実験室で使用される蒸留塔
出典: フリー百科事典『ウィキペディア(Wikipedia)』 (2021/01/19 04:57 UTC 版)
小スケールの実験で使用されるもっとも単純な蒸留塔はト字管であり、気化は通常のフラスコを水浴や油浴などで加熱することで成される。また、凝縮器はリービッヒ冷却器が使用されこれをト字管の側管に接続する。 塔内で凝縮した液滴が蒸気の流れによって冷却器の方に運ばれてしまい精製効率が低下するのを防ぐためにト字管の代わりにK字管(クライゼンヘッド)が使用されることもある。また沸点が室温より若干高い程度であったり、水のように凝縮熱が大きかったりして、凝縮しにくい液体を蒸留する場合には、リービッヒ冷却器の代わりにより効率の高いアリーン冷却器やリービッヒ-グラハム冷却器が使用される。沸点が室温以下の液体を蒸留する場合には、冷却器に流す冷媒として冷却した不凍液などを使用したり、デュワー冷却器によりドライアイスや液体窒素で冷却して留出物を捕集する。また、分留を行う場合には、二又アダプターを使用したり、パーキントライアングルのようなフラクションカッターを使用して各留分を分別捕集する。 精留する必要がある場合には、塔内の壁面に角をつけて気液接触面積を増やしたビグリューカラムのような精留用のカラムが使用されることもある。また工業的にはあまり使用されないが、実験室で使用される高性能の精留塔として回転バンドカラム(スピニングバンドカラム)がある。

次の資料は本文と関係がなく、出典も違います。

(** The alignment of the globals adds without a check: with overflow checks
    off, a context that ends 8 bytes below 4 GiB before its globals gets its
    globals at offset 0, over the magic word; with the checks on the same
    numbers panic. *)
Theorem alignment_wraps :
  let f := {| ptr := 8; num_imported_functions := 0; num_imported_tables := 0;
              num_imported_memories := 0; num_imported_globals := 536870900;
              num_defined_tables := 0; num_defined_memories := 0; num_owned_memories := 0;
              num_defined_globals := 1; num_escaped_funcs := 0; num_call_indirect_caches := 0 |} in
  fields_ok f /\ from (E:=unit) true f = Panic /\
  exists o, from (E:=unit) false f = Ok o /\ offset o defined_globals = offset o magic /\
    size_of_vmctx o = 16.
Proof.
  intros f. split; [split; unfold in_u; cbn; lia|]. split; [by vm_compute|].
  eexists. split; [by vm_compute|]. by vm_compute.
Qed.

これは蒸留塔内部で蒸留塔にぴったりフィットする螺旋形の撹拌羽根を高速回転させるものである。蒸留塔内を降下する液滴は高速回転する羽根の表面で強制的に広げられて薄膜を形成する。そのため気液接触面積を強制的に大きくすることができ、高い理論段数が得られる。 よりスケールが大きくなった場合には工業的に使用される蒸留塔(棚段塔や充填塔)のミニチュアの装置が使用されることもある。